Return the run of lines below that opens with the line containing "late w ∧ ∃ r', res" and closes with the line containing "unfold transition. wp_step. wp_step.", keeping each one exact.

=== Section Start ===

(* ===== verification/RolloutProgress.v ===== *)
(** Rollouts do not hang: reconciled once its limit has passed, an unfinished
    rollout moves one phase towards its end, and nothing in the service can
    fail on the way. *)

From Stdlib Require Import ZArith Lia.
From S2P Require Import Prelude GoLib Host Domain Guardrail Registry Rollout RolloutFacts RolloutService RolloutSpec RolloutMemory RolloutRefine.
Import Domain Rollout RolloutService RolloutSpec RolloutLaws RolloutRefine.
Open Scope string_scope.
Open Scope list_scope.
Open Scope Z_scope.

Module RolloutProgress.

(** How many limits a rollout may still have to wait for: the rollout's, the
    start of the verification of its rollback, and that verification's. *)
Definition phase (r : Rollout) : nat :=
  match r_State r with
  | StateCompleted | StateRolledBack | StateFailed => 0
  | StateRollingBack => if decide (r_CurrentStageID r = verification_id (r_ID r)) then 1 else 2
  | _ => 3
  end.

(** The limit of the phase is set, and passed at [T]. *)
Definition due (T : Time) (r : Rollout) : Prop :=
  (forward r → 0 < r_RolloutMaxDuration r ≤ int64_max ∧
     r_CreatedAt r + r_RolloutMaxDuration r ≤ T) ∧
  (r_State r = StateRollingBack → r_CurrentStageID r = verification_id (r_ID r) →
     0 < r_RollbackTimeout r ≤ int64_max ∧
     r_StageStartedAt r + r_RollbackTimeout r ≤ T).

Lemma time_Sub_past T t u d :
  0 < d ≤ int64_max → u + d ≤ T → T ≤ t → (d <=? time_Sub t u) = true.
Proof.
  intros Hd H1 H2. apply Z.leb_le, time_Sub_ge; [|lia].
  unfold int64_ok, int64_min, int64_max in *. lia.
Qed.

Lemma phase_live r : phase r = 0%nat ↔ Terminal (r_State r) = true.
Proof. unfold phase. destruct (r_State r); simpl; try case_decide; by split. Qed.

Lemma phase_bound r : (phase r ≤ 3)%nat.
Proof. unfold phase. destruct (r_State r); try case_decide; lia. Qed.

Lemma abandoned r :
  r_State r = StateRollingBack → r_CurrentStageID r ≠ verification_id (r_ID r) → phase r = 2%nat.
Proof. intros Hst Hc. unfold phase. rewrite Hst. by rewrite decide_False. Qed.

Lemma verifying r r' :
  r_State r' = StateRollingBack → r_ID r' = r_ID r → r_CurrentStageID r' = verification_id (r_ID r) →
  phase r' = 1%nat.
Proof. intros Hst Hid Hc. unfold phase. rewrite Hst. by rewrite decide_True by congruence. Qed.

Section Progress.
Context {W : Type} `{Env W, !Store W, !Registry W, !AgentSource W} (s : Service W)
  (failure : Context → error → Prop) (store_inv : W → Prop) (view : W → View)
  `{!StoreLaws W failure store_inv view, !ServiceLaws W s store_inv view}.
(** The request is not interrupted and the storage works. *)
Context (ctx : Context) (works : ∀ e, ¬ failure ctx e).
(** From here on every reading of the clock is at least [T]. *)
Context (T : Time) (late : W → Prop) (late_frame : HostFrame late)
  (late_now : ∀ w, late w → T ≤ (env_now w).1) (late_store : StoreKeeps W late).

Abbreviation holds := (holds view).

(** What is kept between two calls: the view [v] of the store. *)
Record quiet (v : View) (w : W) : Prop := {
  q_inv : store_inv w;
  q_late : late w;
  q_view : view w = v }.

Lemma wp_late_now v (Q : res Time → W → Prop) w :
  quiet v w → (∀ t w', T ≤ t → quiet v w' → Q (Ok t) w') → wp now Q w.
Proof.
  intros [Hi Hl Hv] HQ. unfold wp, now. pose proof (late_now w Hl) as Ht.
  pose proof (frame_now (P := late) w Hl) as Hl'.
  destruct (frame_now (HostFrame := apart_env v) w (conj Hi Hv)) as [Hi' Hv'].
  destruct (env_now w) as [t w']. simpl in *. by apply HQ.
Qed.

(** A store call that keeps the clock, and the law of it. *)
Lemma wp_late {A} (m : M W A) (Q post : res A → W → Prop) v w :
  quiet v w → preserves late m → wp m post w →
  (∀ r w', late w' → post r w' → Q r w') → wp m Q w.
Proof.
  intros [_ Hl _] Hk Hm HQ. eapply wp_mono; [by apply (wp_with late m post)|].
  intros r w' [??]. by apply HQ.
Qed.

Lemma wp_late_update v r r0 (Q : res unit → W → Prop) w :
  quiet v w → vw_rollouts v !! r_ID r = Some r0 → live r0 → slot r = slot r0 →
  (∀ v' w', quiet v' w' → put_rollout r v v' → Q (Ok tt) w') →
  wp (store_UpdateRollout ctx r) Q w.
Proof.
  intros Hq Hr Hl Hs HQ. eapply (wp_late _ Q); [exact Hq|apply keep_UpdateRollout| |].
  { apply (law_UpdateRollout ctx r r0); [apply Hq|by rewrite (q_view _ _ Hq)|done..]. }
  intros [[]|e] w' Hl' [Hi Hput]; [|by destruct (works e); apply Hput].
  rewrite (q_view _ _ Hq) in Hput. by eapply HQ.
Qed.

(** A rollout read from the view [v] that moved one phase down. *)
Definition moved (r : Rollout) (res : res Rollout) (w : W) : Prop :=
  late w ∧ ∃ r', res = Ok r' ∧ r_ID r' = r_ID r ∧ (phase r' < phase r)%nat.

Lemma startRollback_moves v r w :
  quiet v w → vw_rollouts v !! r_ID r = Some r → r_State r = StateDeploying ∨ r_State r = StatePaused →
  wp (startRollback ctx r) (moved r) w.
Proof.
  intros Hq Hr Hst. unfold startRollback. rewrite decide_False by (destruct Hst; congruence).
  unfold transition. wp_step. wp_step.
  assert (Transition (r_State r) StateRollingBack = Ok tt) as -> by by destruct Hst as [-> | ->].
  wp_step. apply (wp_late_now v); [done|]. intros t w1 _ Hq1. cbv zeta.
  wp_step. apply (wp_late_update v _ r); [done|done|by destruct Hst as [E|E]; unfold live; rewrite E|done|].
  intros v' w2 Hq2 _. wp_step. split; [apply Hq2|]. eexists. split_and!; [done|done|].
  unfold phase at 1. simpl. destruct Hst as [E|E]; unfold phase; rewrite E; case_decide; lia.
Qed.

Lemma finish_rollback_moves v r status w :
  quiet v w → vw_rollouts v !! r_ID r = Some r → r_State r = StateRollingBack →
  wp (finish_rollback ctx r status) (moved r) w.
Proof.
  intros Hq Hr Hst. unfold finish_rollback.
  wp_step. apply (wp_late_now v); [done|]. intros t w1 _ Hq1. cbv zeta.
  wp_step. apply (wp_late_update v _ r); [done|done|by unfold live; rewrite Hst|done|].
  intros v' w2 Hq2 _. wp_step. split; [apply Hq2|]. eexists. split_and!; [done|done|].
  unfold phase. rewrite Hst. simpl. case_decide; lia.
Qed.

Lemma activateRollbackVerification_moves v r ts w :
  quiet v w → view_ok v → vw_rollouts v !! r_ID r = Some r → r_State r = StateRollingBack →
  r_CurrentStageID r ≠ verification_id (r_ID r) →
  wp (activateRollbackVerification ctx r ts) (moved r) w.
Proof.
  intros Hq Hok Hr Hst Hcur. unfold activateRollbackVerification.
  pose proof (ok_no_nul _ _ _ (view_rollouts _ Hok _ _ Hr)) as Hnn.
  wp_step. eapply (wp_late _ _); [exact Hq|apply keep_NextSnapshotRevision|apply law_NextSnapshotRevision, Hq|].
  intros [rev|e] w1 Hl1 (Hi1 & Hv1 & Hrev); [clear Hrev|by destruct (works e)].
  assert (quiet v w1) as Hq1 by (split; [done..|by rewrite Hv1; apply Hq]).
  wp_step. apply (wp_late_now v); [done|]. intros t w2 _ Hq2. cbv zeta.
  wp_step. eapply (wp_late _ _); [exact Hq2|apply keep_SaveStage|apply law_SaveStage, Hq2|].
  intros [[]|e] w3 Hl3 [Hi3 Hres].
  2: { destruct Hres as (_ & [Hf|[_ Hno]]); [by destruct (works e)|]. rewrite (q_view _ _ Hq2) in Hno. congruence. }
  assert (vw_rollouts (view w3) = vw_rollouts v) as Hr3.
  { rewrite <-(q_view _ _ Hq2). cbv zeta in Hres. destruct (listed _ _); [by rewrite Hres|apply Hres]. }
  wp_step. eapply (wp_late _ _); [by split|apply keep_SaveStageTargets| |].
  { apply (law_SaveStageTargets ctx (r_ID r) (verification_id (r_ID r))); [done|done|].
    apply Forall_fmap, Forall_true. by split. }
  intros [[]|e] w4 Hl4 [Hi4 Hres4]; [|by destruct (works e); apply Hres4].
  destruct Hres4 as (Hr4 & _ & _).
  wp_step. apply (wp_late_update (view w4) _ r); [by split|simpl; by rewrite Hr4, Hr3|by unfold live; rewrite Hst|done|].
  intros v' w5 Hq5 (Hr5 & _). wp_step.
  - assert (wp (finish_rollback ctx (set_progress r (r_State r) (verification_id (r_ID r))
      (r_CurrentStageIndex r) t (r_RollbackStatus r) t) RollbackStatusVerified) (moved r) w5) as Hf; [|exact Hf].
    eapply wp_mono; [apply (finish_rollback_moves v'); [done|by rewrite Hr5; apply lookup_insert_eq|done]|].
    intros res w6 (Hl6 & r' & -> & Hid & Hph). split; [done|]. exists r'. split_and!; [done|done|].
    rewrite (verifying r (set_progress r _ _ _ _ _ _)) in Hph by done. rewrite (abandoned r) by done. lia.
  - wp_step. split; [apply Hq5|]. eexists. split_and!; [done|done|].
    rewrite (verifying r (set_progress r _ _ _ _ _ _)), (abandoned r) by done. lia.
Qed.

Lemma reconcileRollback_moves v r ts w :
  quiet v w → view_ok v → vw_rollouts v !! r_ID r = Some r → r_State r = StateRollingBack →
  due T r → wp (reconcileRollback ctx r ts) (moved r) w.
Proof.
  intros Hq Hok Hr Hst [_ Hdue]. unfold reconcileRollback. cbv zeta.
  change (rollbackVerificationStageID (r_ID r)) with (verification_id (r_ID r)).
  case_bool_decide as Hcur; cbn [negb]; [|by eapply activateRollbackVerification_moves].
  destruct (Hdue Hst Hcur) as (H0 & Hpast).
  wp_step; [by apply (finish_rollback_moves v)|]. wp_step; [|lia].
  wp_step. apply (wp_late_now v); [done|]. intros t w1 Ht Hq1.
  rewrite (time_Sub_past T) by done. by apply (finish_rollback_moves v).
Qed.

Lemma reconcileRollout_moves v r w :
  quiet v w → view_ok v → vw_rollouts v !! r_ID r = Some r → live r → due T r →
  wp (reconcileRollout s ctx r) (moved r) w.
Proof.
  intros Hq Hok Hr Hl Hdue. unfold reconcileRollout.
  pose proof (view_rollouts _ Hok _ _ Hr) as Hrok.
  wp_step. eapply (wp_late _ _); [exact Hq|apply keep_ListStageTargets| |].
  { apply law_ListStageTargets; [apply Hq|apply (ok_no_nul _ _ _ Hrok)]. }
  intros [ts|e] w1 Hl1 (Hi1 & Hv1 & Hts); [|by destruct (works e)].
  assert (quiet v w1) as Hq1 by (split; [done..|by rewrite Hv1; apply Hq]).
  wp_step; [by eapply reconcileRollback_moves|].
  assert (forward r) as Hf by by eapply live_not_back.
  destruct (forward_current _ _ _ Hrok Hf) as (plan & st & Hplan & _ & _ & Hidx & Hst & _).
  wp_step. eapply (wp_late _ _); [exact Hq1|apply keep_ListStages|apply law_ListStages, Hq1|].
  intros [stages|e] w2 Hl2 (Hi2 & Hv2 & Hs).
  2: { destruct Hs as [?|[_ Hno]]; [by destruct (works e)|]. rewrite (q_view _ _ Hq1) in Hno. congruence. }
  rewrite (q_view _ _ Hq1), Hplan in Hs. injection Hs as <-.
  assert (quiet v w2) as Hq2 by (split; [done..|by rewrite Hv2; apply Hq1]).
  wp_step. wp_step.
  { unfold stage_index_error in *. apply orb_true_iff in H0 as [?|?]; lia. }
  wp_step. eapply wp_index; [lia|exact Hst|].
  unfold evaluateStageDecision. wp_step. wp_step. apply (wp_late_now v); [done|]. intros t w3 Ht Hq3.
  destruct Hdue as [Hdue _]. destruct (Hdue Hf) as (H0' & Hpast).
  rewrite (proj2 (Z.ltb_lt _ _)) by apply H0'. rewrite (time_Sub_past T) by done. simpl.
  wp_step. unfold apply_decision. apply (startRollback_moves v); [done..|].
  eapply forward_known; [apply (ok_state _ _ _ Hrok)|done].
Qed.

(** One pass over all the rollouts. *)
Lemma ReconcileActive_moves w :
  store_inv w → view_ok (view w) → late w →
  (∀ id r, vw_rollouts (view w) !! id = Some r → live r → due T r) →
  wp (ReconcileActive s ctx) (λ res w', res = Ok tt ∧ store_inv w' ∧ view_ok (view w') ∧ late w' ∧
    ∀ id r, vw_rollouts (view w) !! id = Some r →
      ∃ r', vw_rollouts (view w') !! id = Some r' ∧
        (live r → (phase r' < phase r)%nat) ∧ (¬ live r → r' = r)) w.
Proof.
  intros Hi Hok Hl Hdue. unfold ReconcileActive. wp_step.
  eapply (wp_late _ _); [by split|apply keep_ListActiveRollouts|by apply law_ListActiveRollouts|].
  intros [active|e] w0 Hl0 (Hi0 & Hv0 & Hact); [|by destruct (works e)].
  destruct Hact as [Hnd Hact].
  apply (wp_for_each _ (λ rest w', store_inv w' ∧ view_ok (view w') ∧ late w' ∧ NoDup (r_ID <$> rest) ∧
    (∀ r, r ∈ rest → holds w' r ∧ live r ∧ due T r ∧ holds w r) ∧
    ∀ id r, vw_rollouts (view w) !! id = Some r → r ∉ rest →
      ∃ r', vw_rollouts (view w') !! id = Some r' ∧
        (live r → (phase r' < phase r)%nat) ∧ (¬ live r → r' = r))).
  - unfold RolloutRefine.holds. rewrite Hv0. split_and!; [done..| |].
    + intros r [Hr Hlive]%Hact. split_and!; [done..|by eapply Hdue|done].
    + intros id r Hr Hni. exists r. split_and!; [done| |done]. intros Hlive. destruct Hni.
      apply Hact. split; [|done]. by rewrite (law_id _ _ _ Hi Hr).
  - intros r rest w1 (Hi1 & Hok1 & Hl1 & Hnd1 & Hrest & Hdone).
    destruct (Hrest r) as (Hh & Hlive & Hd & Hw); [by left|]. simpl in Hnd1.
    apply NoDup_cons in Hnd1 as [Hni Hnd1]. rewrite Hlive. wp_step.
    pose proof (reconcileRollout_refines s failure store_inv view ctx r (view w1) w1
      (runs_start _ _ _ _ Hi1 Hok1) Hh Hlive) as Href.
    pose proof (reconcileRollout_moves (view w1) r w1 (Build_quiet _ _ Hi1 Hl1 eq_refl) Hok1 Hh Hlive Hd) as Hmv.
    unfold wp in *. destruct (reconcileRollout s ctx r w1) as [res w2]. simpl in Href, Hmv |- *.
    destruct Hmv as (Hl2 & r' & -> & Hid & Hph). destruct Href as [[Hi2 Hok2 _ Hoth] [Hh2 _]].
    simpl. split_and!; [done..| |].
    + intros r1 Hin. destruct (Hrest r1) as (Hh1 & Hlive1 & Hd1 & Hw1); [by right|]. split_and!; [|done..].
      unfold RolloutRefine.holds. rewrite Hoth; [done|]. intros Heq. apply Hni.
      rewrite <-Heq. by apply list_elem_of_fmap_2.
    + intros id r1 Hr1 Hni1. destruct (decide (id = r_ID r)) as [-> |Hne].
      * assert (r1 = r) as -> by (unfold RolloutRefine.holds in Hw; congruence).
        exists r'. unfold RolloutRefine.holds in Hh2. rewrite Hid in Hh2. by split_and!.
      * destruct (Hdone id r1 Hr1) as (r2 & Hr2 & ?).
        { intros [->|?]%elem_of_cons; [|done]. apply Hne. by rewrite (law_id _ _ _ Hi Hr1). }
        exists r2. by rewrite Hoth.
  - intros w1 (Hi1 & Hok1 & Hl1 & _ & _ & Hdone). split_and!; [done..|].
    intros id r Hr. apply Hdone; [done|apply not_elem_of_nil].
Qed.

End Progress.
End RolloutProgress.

=== Section End ===

- _Response area_:
  late w ∧ ∃ r', res = Ok r' ∧ r_ID r' = r_ID r ∧ (phase r' < phase r)%nat.

Lemma startRollback_moves v r w :
  quiet v w → vw_rollouts v !! r_ID r = Some r → r_State r = StateDeploying ∨ r_State r = StatePaused →
  wp (startRollback ctx r) (moved r) w.
Proof.
  intros Hq Hr Hst. unfold startRollback. rewrite decide_False by (destruct Hst; congruence).
  unfold transition. wp_step. wp_step.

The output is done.